Let us consider the case where the color phosphor surface (9) is arranged to land on a corresponding stripe-shaped red phosphor pattern (9R), for example. In this case, for example, if the electron beam (8) is arranged to land exactly on the phosphor pattern (9R) through the electron beam transmission aperture (3a) of the color selection electrode (3) at room temperature, then the above-mentioned When the cathode ray tube is operated, the temperature of the color selection means increases and thermally expands, so that the electron beam transmission aperture (3a) moves in the horizontal direction indicated by the arrows (lla) and (llb) as shown by the dashed line in FIG. , the landing position of the electron beam on the phosphor surface (9) will land on a phosphor pattern of another color that is shifted from the original pattern (9R), as shown by the chain arrow. Color shift occurs. This phenomenon is particularly noticeable at the periphery of the screen where the amount of movement due to thermal expansion is large. In order to avoid such inconvenience, the distance between the electrode (3) and the fluorescent surface (9) should be adjusted according to the thermal expansion of the electrode (3) as shown by the broken line in the figure.
If the so-called bar hide moves from the initial bar high + - h to the required small bar hide h2 according to thermal expansion, that is, temperature rise, no movement will occur in the landing position on the fluorescent surface (9).
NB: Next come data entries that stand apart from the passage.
(* ===== verification/_CoqProject ===== *)
-Q . S2P
Prelude.v
Bytes.v
PaxosTypes.v
EvConfig.v
Strtok.v
MessagePack.v
TypesPack.v
Peers.v
Carray.v
Quorum.v
KhashInterface.v
KhashProbe.v
Khash.v
KhashResize.v
Storage.v
StorageUtils.v
StorageLmdb.v
Acceptor.v
AcceptorLmdb.v
EvAcceptor.v
Proposer.v
EvProposer.v
Learner.v
NetPaxos.v
AppConfig.v
NetSequencer.v
NetAcceptor.v
NetCoordinator.v
EvLearner.v
NetLearner.v
EvReplica.v
Counter.v
CounterInv.v
UnitTests.v
Uthash.v
UthashInv.v
Proxy.v
ProxyInv.v
EchoServer.v
Caans.v
CaansInv.v
Consensus.v
AcceptorInv.v
ProposerInv.v
ConsensusInv.v
Agreement.v
Repeat.v
P4Packet.v
P4Dpdk.v
P4Sim.v
P4App.v
P4Runtime.v
P4Conserve.v
P4Worker.v
P4Timers.v
P4Replica.v
P4Plane.v
P4Programs.v
P4Args.v
P4ArgsInv.v
P4Store.v
P4Clients.v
You can do it like this.

Conventionally, as the temperature rises, the distance from the fluorescent surface,
In other words, as a method of changing barhide, in the configuration explained in FIG. There is a method of adjusting the interval.
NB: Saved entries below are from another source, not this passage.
(** Whatever a configuration file contains, what [evpaxos_config_read]
    returns is usable: there are at most [MAX_N_OF_PROPOSERS] proposers and
    acceptors, and the address and the port of each of them can be read. *)
Theorem config_read_bounds file stat_ok is_reg g c g' inet_addr :
  evpaxos_config_read file stat_ok is_reg g = Some (Some c, g') ->
  0 <= proposers_count c <= MAX_N_OF_PROPOSERS /\ 0 <= evpaxos_acceptor_count c <= MAX_N_OF_PROPOSERS /\
  (forall i, 0 <= i < proposers_count c ->
     is_Some (evpaxos_proposer_address inet_addr c i) /\ is_Some (evpaxos_proposer_listen_port c i)) /\
  (forall i, 0 <= i < evpaxos_acceptor_count c ->
     is_Some (evpaxos_acceptor_address inet_addr c i) /\ is_Some (evpaxos_acceptor_listen_port c i)).
Proof.
  unfold evpaxos_config_read. destruct file as [f|]; [|done]. destruct stat_ok, is_reg; simpl negb; try done.
  intros Hrun. destruct (read_lines_ok _ _ _ _ _ _ empty_config_ok Hrun) as [(Hp & _ & Hpa) (Ha & _ & Haa)].
  split; [done|]. split; [done|]. split; intros i Hi.
  - destruct (Hpa i Hi) as (a & s & Hget & Hs).
    unfold evpaxos_proposer_address, evpaxos_proposer_listen_port, address_to_sockaddr. rewrite Hget. simpl.
    rewrite Hs. by split; eexists.
  - destruct (Haa i Hi) as (a & s & Hget & Hs).
    unfold evpaxos_acceptor_address, evpaxos_acceptor_listen_port, address_to_sockaddr. rewrite Hget. simpl.
    rewrite Hs. by split; eexists.
Qed.

(** C36. Printing the addresses of up to ten replicas as a configuration file and
    reading it gives these replicas, as proposers and as acceptors, in order, and
    leaves the options alone. *)
Theorem config_roundtrip l g :
  Forall printable l -> (List.length l <= 10)%nat ->
  evpaxos_config_read (Some (print_replicas 0 l)) true true g = Some (Some (replica_config l), g).
Proof.
  intros Hl Hlen. unfold evpaxos_config_read. cbn [negb].
  assert (forall id, (List.length l <= List.length (print_replicas id l))%nat) as Hlines.
  { clear. induction l as [|[a p] l IH]; intros id; [done|]. cbn [print_replicas]. rewrite length_app.
    specialize (IH (id + 1)). unfold print_replica. rewrite length_app. simpl. lia. }
  pose proof (read_replicas (S (List.length (print_replicas 0 l))) [] l g Hl ltac:(simpl; lia)) as Hread.
  apply Hread. specialize (Hlines 0). lia.
Qed.

(** Two replicas on the local host. *)
Definition sample_replicas : list (cstring * Z) := [(str "127.0.0.1", 8800); (str "127.0.0.1", 8801)].

Definition sample_file : list byte := print_replicas 0 sample_replicas.

Lemma sample_printable : Forall printable sample_replicas.
Proof.
  repeat constructor; cbn [fst snd]; try (vm_compute; discriminate); try lia; try (simpl; lia).
Qed.

Lemma config_roundtrip_witness :
  evpaxos_config_read (Some sample_file) true true default_paxos_config =
    Some (Some (replica_config sample_replicas), default_paxos_config).
Proof. apply config_roundtrip; [apply sample_printable|simpl; lia]. Defined.

Lemma config_read_bounds_witness :
  let c := replica_config sample_replicas in
  0 <= proposers_count c <= MAX_N_OF_PROPOSERS /\ 0 <= evpaxos_acceptor_count c <= MAX_N_OF_PROPOSERS /\
  (forall i, 0 <= i < proposers_count c ->
     is_Some (evpaxos_proposer_address (fun _ => 1) c i) /\ is_Some (evpaxos_proposer_listen_port c i)) /\
  (forall i, 0 <= i < evpaxos_acceptor_count c ->
     is_Some (evpaxos_acceptor_address (fun _ => 1) c i) /\ is_Some (evpaxos_acceptor_listen_port c i)).
Proof.
  apply (config_read_bounds (Some sample_file) true true default_paxos_config _ default_paxos_config).
  vm_compute. reflexivity.
Defined.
However, in this case, since changes in the ambient temperature and changes in the temperature of the electrode (3) are not detected separately, even if the ambient temperature changes, in other words, the fluorescent surface (9) of the electrode (3) Even if there is almost no change in the relative position with respect to the fluorescent surface, there is a problem in that the distance between the fluorescent surface and the fluorescent surface may change indiscriminately, causing color shift.
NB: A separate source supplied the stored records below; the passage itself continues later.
(** libevent appends what arrived to the input buffer and calls [on_read]. *)
Fixpoint receive_chunks (w : W) (r : peer_ref) (inb : list byte) (chunks : list (list byte)) :
    option (W * list byte) :=
  match chunks with
  | [] => Some (w, inb)
  | c :: chunks =>
      '(w, inb) ← on_read (S (length (inb ++ c))) w r (inb ++ c);
      receive_chunks w r inb chunks
  end.

(** The messages handled one after the other. *)
Fixpoint handle_all (w : W) (r : peer_ref) (ms : list paxos_message) : option W :=
  match ms with
  | [] => Some w
  | m :: ms => w ← dispatch_message w r (own_message m); handle_all w r ms
  end.

Context {ML : MsgpackLaws}.

Definition stream (ms : list paxos_message) : list byte := concat (wire <$> ms).

(** [p] is a proper part of the first message of [ms], or nothing. *)
Definition partial (p : list byte) (ms : list paxos_message) : Prop :=
  match ms with [] => p = [] | m :: _ => exists q, wire m = p ++ q /\ q <> [] end.

(** A prefix of a stream is some whole messages and a part of the next. *)
Lemma stream_prefix ms x y :
  stream ms = x ++ y -> exists ms1 ms2 p, ms = ms1 ++ ms2 /\ x = stream ms1 ++ p /\
    partial p ms2 /\ p ++ y = stream ms2.
Proof.
  revert x y. induction ms as [|m ms IH]; intros x y Hxy.
  { apply eq_sym, app_eq_nil in Hxy as [-> ->]. by exists [], [], []. }
  unfold stream in Hxy. simpl in Hxy. apply app_eq_inv in Hxy as [(k & Hk & Hy)|(k & -> & Hk)].
  - destruct k as [|c k].
    + rewrite app_nil_r in Hk. subst x. simpl in Hy. subst y. exists [m], ms, []. split; [done|].
      unfold stream. simpl. rewrite !app_nil_r. split; [done|]. split; [|done].
      destruct ms as [|m' ms]; [done|]. simpl. exists (wire m'). split; [done|]. apply wire_nonempty.
    + exists [], (m :: ms), x. split; [done|]. split; [done|]. split; [by exists (c :: k)|].
      unfold stream. simpl. by rewrite Hk, Hy, (assoc_L (++)).
  - destruct (IH k y Hk) as (ms1 & ms2 & p & -> & -> & Hp & Hs).
    exists (m :: ms1), ms2, p. split; [done|]. split; [unfold stream; simpl; by rewrite (assoc_L (++))|]. done.
Qed.

Lemma recv_partial_head p ms : Forall message_ok ms -> partial p ms -> recv_paxos_message p = Some (0, None, p).
Proof using ML.
  intros Hms Hp. destruct ms as [|m ms]; simpl in Hp; [by subst|].
  destruct Hp as (q & Hw & Hq). eapply recv_partial; [by eapply Forall_inv|done|done].
Qed.

Lemma on_read_stream ms ms2 p w r fuel :
  Forall message_ok ms -> Forall message_ok ms2 -> partial p ms2 -> (length (stream ms ++ p) < fuel)%nat ->
  on_read fuel w r (stream ms ++ p) = (w' ← handle_all w r ms; Some (w', p)).
Proof using ML.
  intros Hms Hms2 Hp. revert w fuel. induction Hms as [|m ms Hm _ IH]; intros w fuel Hfuel;
    (destruct fuel as [|fuel]; [lia|]).
  - simpl. by rewrite (recv_partial_head p ms2).
  - change (stream (m :: ms)) with (wire m ++ stream ms). rewrite <- (assoc_L (++)). cbn [on_read].
    rewrite recv_wire by done. simpl. destruct (dispatch_message w r (own_message m)) as [w1|]; simpl; [|done].
    apply IH. change (stream (m :: ms)) with (wire m ++ stream ms) in Hfuel.
    rewrite !length_app in *. pose proof (wire_nonempty m). destruct (wire m); [done|]. simpl in Hfuel. lia.
Qed.

Lemma handle_all_app w r ms1 ms2 :
  handle_all w r (ms1 ++ ms2) = (w' ← handle_all w r ms1; handle_all w' r ms2).
Proof.
  revert w. induction ms1 as [|m ms1 IH]; intros w; simpl; [done|].
  destruct (dispatch_message w r (own_message m)); simpl; [apply IH|done].
Qed.

Lemma receive_chunks_stream chunks ms p w r :
  Forall message_ok ms -> partial p ms -> p ++ concat chunks = stream ms ->
  receive_chunks w r p chunks = (w' ← handle_all w r ms; Some (w', [])).
Proof using ML.
  revert ms p w. induction chunks as [|c chunks IH]; intros ms p w Hms Hp Hs.
  - rewrite app_nil_r in Hs. destruct ms as [|m ms]; simpl in *; [by subst|].
    destruct Hp as (q & Hw & Hq). exfalso. apply Hq. change (stream (m :: ms)) with (wire m ++ stream ms) in Hs.
    rewrite Hw, <- (assoc_L (++)) in Hs. rewrite <- (app_nil_r p) in Hs at 1. apply app_inv_head in Hs.
    by apply eq_sym, app_eq_nil in Hs as [? _].
  - simpl in Hs. rewrite (assoc_L (++)) in Hs.
    destruct (stream_prefix ms (p ++ c) (concat chunks) (eq_sym Hs)) as (ms1 & ms2 & p' & -> & Hx & Hp' & Hs').
    apply Forall_app in Hms as [Hms1 Hms2]. cbn [receive_chunks]. rewrite Hx.
    rewrite (on_read_stream ms1 ms2 p') by (done || lia). rewrite handle_all_app.
    destruct (handle_all w r ms1) as [w1|]; simpl; [|done]. by apply IH.
Qed.

(** C29. TCP delivery: however the bytes of a sequence of messages are cut into
    pieces on their way, the process handles exactly these messages, each once
    and in order, and nothing is left in the input buffer. *)
Theorem chunked_delivery (chunks : list (list byte)) (ms : list paxos_message) (w : W) (r : peer_ref) :
  Forall message_ok ms -> concat chunks = stream ms ->
  receive_chunks w r [] chunks = (w' ← handle_all w r ms; Some (w', [])).
Proof using ML.
  intros Hms Hs. apply receive_chunks_stream; [done| |done].
  destruct ms as [|m ms]; [done|]. exists (wire m). split; [done|]. apply wire_nonempty.
Qed.
End reading.

(** A process that records the accept requests and client values it handles. *)
Definition sample_peers : peers unit :=
  {| peers_count := 0; clients_count := 0; peers_ := []; clients := []; listener := None;
     config := empty_config; subs := [Subscription 2 tt; Subscription 8 tt] |}.

Definition sample_stream : list byte := stream (MP := MsgpackFormat.format) [sample_accept; sample_client].

Lemma chunked_delivery_witness :
  let MP := MsgpackFormat.format in
  receive_chunks (fun _ => sample_peers) (fun _ w _ m => Some (w ++ [m])) [] (ClientPeer 0) []
    [take 5 sample_stream; take 9 (drop 5 sample_stream); drop 14 sample_stream] =
  Some ([own_message sample_accept; own_message sample_client], []).
Proof.
  intros MP. refine (chunked_delivery (ML := MsgpackFormat.format_laws) (fun _ => sample_peers)
    (fun _ w _ m => Some (w ++ [m])) _ [sample_accept; sample_client] [] (ClientPeer 0) _ _).
  - repeat constructor; simpl; lia.
  - reflexivity.
Defined.

(** ** The array of clients *)

(** The id of a client is its place. *)
Definition clients_ok {F} (ps : peers F) : Prop :=
  clients_count ps = Z.of_nat (length (clients ps)) /\
  forall i p, clients ps !! i = Some p -> id p = Z.of_nat i.

(** What identifies a client apart from its place. *)
Definition client_conn (p : peer) : bufferevent * sockaddr_in := (bev p, peer_addr p).

Lemma shift_clients_spec n i l :
  0 <= i -> i + Z.of_nat n < Z.of_nat (length l) ->
  exists l', shift_clients n i l = Some l' /\ length l' = length l /\
    forall j, l' !! j = if decide (Z.to_nat i <= j < Z.to_nat i + n)%nat
                        then (fun p => set_id p (Z.of_nat j)) <$> l !! S j else l !! j.
Proof.
  revert i l. induction n as [|n IH]; intros i l Hi Hn; simpl.
  { exists l. split; [done|]. split; [done|]. intros j. by rewrite decide_False by lia. }
  destruct (arr_get_in l (i + 1)) as [p Hp]; [lia|]. rewrite Hp. simpl.
  destruct (arr_set_in l i (set_id p i)) as [l1 Hl1]; [lia|]. rewrite Hl1. simpl.
  pose proof (arr_set_length _ _ _ _ Hl1) as Hlen. destruct (IH (i + 1) l1) as (l' & -> & Hlen' & Hl'); [lia..|].
  exists l'. split; [done|]. split; [lia|]. intros j. rewrite Hl'. apply arr_set_Some in Hl1 as [_ ->].
  apply arr_get_Some in Hp as [_ Hp]. replace (Z.to_nat (i + 1)) with (S (Z.to_nat i)) in * by lia.
  destruct (decide (j = Z.to_nat i)) as [->|Hne].
  - rewrite decide_False, decide_True by lia. rewrite list_lookup_insert_eq by lia. rewrite Hp. simpl.
    by rewrite Z2Nat.id.
  - destruct (decide (S (Z.to_nat i) <= j < S (Z.to_nat i) + n)%nat).
    + rewrite decide_True, list_lookup_insert_ne by lia. done.
    + rewrite decide_False, list_lookup_insert_ne by lia. done.
Qed.

(** The clients without the one at [k], with their new ids. *)
Lemma client_event_spec {F} (ps : peers F) k ev :
  clients_ok ps -> 0 <= k < clients_count ps -> flag ev BEV_EVENT_EOF || flag ev BEV_EVENT_ERROR = true ->
  exists ps', on_client_event ps k ev = Some ps' /\ clients_ok ps' /\
    client_conn <$> clients ps' = delete (Z.to_nat k) (client_conn <$> clients ps) /\
    peers_ ps' = peers_ ps /\ subs ps' = subs ps.
Proof.
  intros [Hc Hids] Hk Hev. unfold on_client_event. rewrite Hev.
  destruct (shift_clients_spec (Z.to_nat (clients_count ps - 1 - k)) k (clients ps)) as (l & -> & Hlen & Hl); [lia..|].
  eexists. split; [done|]. simpl.
  assert (forall j, take (Z.to_nat (clients_count ps - 1)) l !! j =
    if decide (j < Z.to_nat k)%nat then clients ps !! j
    else (fun p => set_id p (Z.of_nat j)) <$> clients ps !! S j) as Htake.
  { intros j. destruct (decide (j < Z.to_nat (clients_count ps - 1))%nat) as [Hj|Hj].
    - rewrite lookup_take_lt, Hl by lia. repeat case_decide; try done; lia.
    - rewrite lookup_take_ge by lia. rewrite decide_False by lia. by rewrite lookup_ge_None_2 by lia. }
  split; [split|split; [|done]].
  - simpl. rewrite length_take. lia.
  - intros j p. simpl. rewrite Htake. case_decide; [apply Hids|].
    destruct (clients ps !! S j); simpl; [|done]. by intros [= <-].
  - apply list_eq. intros j. rewrite list_lookup_fmap, Htake.
    destruct (decide (j < Z.to_nat k)%nat).
    + by rewrite list_lookup_delete_lt, list_lookup_fmap by lia.
    + rewrite list_lookup_delete_ge, list_lookup_fmap by lia. by destruct (clients ps !! S j).
Qed.

(** A client that disconnects leaves the others in place: it is removed, the
    others keep their connections and their order, and the id of every client is
    its place in the array, as the next such event relies on. *)
Theorem client_event_removes {F} (ps : peers F) k ev :
  clients_ok ps -> 0 <= k < clients_count ps -> flag ev BEV_EVENT_EOF || flag ev BEV_EVENT_ERROR = true ->
  exists ps', on_client_event ps k ev = Some ps' /\ clients_ok ps' /\
    client_conn <$> clients ps' = delete (Z.to_nat k) (client_conn <$> clients ps) /\
    peers_ ps' = peers_ ps /\ subs ps' = subs ps.
Proof. apply client_event_spec. Qed.

Lemma on_accept_ok {F} (ps : peers F) fd a : clients_ok ps -> clients_ok (on_accept ps fd a).
Proof.
  intros [Hc Hids]. unfold on_accept, clients_ok. simpl. rewrite take_ge by lia. rewrite length_app. simpl.
  split; [lia|]. intros i p [Hi|[Hi Hp]]%lookup_app_Some; [by apply Hids|].
  apply list_lookup_singleton_Some in Hp as [Hi' <-]. simpl. lia.
Qed.

(** Two clients, the first of which disconnects. *)
Definition two_clients : peers unit :=
  on_accept (on_accept (peers_new empty_config) 5 {| sin_port := 1; sin_addr := 1 |}) 6
    {| sin_port := 2; sin_addr := 2 |}.

Lemma two_clients_ok : clients_ok two_clients.
Proof. apply on_accept_ok, on_accept_ok. split; [done|]. by intros i p. Qed.

Lemma client_event_removes_witness :
  exists ps', on_client_event two_clients 0 BEV_EVENT_EOF = Some ps' /\ clients_ok ps' /\
    client_conn <$> clients ps' = delete 0%nat (client_conn <$> clients two_clients) /\
    peers_ ps' = peers_ two_clients /\ subs ps' = subs two_clients.
Proof.
  apply (client_event_removes two_clients 0); [apply two_clients_ok|vm_compute; split; [discriminate|reflexivity]|reflexivity].
Defined.

(** ** The array of acceptors *)

(** The id of an acceptor is its place. *)
Definition acceptors_ok {F} (ps : peers F) : Prop :=
  peers_count ps = Z.of_nat (length (peers_ ps)) /\
  forall i p, peers_ ps !! i = Some p -> id p = Z.of_nat i.

Lemma acceptors_ok_new {F} c : acceptors_ok (F := F) (peers_new c).
Proof. split; [done|]. by intros i p. Qed.

Lemma peers_connect_ok {F} (ps : peers F) a :
  acceptors_ok ps -> acceptors_ok (peers_connect ps (peers_count ps) a).
Proof.
  intros [Hc Hids]. unfold peers_connect, acceptors_ok. simpl. rewrite take_ge by lia. rewrite length_app. simpl.
  split; [lia|]. intros i p [Hi|[Hi Hp]]%lookup_app_Some; [by apply Hids|].
  apply list_lookup_singleton_Some in Hp as [Hi' <-]. simpl. lia.
Qed.

Lemma connect_from_spec {F} inet_addr n (ps : peers F) :
  acceptors_ok ps -> (forall i, 0 <= i < peers_count ps + Z.of_nat n ->
    is_Some (evpaxos_acceptor_address inet_addr (config ps) i)) ->
  exists ps', connect_from inet_addr n (peers_count ps) ps = Some ps' /\ acceptors_ok ps' /\
    peers_count ps' = peers_count ps + Z.of_nat n /\ clients ps' = clients ps /\
    clients_count ps' = clients_count ps /\ subs ps' = subs ps /\ config ps' = config ps.
Proof.
  revert ps. induction n as [|n IH]; intros ps Hok Haddr; simpl.
  { exists ps. split_and!; try done; try apply Hok. lia. }
  pose proof Hok as [Hc _]. destruct (Haddr (peers_count ps)) as [a Ha]; [lia|]. rewrite Ha. simpl.
  destruct (IH (peers_connect ps (peers_count ps) a)) as (ps' & Hrun & Hok' & Hn & Hrest);
    [by apply peers_connect_ok|intros i Hi; apply Haddr; simpl in Hi; lia|].
  simpl in *. exists ps'. split; [done|]. split; [done|]. split; [lia|done].
Qed.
[Problem that the invention seeks to solve]

The present invention effectively avoids the occurrence of vibration of the color selection electrode (3) due to external vibration such as speaker vibration, thereby solving the problem of vibration of the electron beam transmission aperture (3a), Furthermore, when a configuration is adopted to solve the problem of mislanding caused by the temperature rise of the color selection means (2) mentioned above, the function can be performed reliably.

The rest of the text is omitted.